[[ Records to use open ]]

Lemma occurs_settles (h : header) (kids : list node) (n : node) :
  (∀ s rest u i, ∃ h1 s1 u1,
     onenter isIdentifierName topScope h (State (s :: rest) u i)
     = (h1, State (s1 :: rest) u1 i) ∧ Q s1) →
  occurs (Node h kids) n →
  ∀ s rest u i, ∃ n' s' u',
    visit isIdentifierName options topScope n (State (s :: rest) u i)
    = Ok (n', State (s' :: rest) u' i) ∧ Q s'.
Proof using Q_grows.
  intros Hh Hocc.
  remember (Node h kids) as e eqn:He.
  induction Hocc as [|h0 l k Hk _ IH]; intros s rest u i.
  - subst e.
    destruct (visit_open_eq isIdentifierName options topScope h kids s rest u i)
      as (h1 & s1 & u1 & extra & kids' & s' & u' & E0 & _ & E & _ & Hg & _).
    destruct (Hh s rest u i) as (h2 & s2 & u2 & E2 & Hq).
    rewrite E2 in E0. injection E0 as _ -> _ _.
    exists (Node h1 kids'), s', u'. split; [done|]. by eapply Q_grows.
  - destruct (visit_open_eq isIdentifierName options topScope h0 l s rest u i)
      as (h1 & s1 & u1 & extra & l' & s' & u' & E0 & E1 & E & _).
    destruct (visit_list_settles k l Hk IH s1 (rest ++ extra) u1 i)
      as (l2 & s2 & u2 & E2 & H2 & _).
    rewrite E1 in E2. injection E2 as _ <- _.
    by eexists _, _, _.
Qed.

[[ Records to use closed ]]

**Task prompt:** Copy task for the entries above: every line with the string "intros".

**Response area:**
  intros Hh Hocc.
  induction Hocc as [|h0 l k Hk _ IH]; intros s rest u i.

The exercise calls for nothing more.